• **WHAT TO DO**
Copy verbatim the block of lines in the entries below whose first line contains "select_rois (seed_data a)" and whose last line contains "f = Py.ValueError". Leave out all other lines.

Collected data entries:
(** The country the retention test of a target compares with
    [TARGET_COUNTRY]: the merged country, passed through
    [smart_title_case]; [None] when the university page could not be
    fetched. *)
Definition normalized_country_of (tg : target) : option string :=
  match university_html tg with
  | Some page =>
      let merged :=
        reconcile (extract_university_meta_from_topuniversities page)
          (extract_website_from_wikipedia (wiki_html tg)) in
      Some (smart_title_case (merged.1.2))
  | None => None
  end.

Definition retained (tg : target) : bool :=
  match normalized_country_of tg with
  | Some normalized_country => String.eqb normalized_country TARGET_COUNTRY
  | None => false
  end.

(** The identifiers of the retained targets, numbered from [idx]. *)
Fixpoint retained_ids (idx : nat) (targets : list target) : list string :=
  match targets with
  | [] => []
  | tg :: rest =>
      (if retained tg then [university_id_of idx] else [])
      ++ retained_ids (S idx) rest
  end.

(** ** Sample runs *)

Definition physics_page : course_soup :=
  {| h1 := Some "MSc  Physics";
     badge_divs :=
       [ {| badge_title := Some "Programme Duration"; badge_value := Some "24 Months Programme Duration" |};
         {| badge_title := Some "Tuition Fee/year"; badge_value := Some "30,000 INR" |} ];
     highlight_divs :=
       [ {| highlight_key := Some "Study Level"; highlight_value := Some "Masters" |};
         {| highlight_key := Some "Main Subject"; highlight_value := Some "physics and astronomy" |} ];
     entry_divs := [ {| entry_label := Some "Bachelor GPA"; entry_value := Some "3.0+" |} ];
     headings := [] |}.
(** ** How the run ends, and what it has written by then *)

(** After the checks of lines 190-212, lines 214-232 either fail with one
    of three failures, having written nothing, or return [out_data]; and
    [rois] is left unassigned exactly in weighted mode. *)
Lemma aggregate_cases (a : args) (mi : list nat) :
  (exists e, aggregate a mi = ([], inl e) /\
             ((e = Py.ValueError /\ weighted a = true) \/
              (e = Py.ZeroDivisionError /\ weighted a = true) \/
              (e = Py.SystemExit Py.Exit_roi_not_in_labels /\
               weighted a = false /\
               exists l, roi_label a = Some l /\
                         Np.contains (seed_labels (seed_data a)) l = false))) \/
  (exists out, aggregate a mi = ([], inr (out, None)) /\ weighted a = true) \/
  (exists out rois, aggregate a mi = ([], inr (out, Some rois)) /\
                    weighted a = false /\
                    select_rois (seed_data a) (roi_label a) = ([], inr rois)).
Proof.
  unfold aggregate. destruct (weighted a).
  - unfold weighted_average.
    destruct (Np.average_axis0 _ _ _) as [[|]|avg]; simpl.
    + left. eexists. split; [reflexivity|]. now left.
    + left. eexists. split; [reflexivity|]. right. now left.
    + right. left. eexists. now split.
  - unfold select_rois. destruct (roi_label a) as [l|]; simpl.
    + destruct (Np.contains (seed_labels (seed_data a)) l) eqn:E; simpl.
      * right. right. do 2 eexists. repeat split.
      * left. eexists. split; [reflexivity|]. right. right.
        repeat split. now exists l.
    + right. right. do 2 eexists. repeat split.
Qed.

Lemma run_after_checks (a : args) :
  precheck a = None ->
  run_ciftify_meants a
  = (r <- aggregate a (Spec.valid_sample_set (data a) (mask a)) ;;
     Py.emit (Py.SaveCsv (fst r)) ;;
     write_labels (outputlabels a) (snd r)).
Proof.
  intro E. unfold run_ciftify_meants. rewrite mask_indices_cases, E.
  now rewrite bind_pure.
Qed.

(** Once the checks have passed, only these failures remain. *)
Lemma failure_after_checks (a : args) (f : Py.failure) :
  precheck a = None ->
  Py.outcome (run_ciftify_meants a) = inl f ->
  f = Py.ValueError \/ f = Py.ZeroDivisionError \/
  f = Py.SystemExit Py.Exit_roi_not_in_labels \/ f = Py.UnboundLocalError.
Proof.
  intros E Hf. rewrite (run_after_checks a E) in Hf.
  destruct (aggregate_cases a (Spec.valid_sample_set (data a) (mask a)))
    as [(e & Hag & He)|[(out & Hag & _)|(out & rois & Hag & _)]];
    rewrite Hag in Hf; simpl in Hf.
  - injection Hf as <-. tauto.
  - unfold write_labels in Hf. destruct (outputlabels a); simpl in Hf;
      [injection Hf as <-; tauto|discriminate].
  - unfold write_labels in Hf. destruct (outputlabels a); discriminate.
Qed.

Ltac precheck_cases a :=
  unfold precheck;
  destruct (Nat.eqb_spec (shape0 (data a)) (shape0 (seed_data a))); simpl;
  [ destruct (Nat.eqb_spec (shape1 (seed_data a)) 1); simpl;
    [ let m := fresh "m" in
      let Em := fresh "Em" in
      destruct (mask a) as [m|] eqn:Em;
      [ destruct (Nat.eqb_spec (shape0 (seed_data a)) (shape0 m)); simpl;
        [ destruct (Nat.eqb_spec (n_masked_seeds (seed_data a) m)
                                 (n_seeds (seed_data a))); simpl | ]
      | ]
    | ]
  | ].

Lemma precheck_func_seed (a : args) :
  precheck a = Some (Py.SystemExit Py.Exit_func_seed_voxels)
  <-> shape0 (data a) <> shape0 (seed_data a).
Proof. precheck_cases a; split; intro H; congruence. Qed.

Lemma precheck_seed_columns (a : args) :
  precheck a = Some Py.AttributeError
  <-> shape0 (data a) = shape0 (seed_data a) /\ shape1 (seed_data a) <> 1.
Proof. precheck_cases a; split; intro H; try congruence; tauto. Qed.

• **WORKED SOLUTION**
                    select_rois (seed_data a) (roi_label a) = ([], inr rois)).
Proof.
  unfold aggregate. destruct (weighted a).
  - unfold weighted_average.
    destruct (Np.average_axis0 _ _ _) as [[|]|avg]; simpl.
    + left. eexists. split; [reflexivity|]. now left.
    + left. eexists. split; [reflexivity|]. right. now left.
    + right. left. eexists. now split.
  - unfold select_rois. destruct (roi_label a) as [l|]; simpl.
    + destruct (Np.contains (seed_labels (seed_data a)) l) eqn:E; simpl.
      * right. right. do 2 eexists. repeat split.
      * left. eexists. split; [reflexivity|]. right. right.
        repeat split. now exists l.
    + right. right. do 2 eexists. repeat split.
Qed.

Lemma run_after_checks (a : args) :
  precheck a = None ->
  run_ciftify_meants a
  = (r <- aggregate a (Spec.valid_sample_set (data a) (mask a)) ;;
     Py.emit (Py.SaveCsv (fst r)) ;;
     write_labels (outputlabels a) (snd r)).
Proof.
  intro E. unfold run_ciftify_meants. rewrite mask_indices_cases, E.
  now rewrite bind_pure.
Qed.

(** Once the checks have passed, only these failures remain. *)
Lemma failure_after_checks (a : args) (f : Py.failure) :
  precheck a = None ->
  Py.outcome (run_ciftify_meants a) = inl f ->
  f = Py.ValueError \/ f = Py.ZeroDivisionError \/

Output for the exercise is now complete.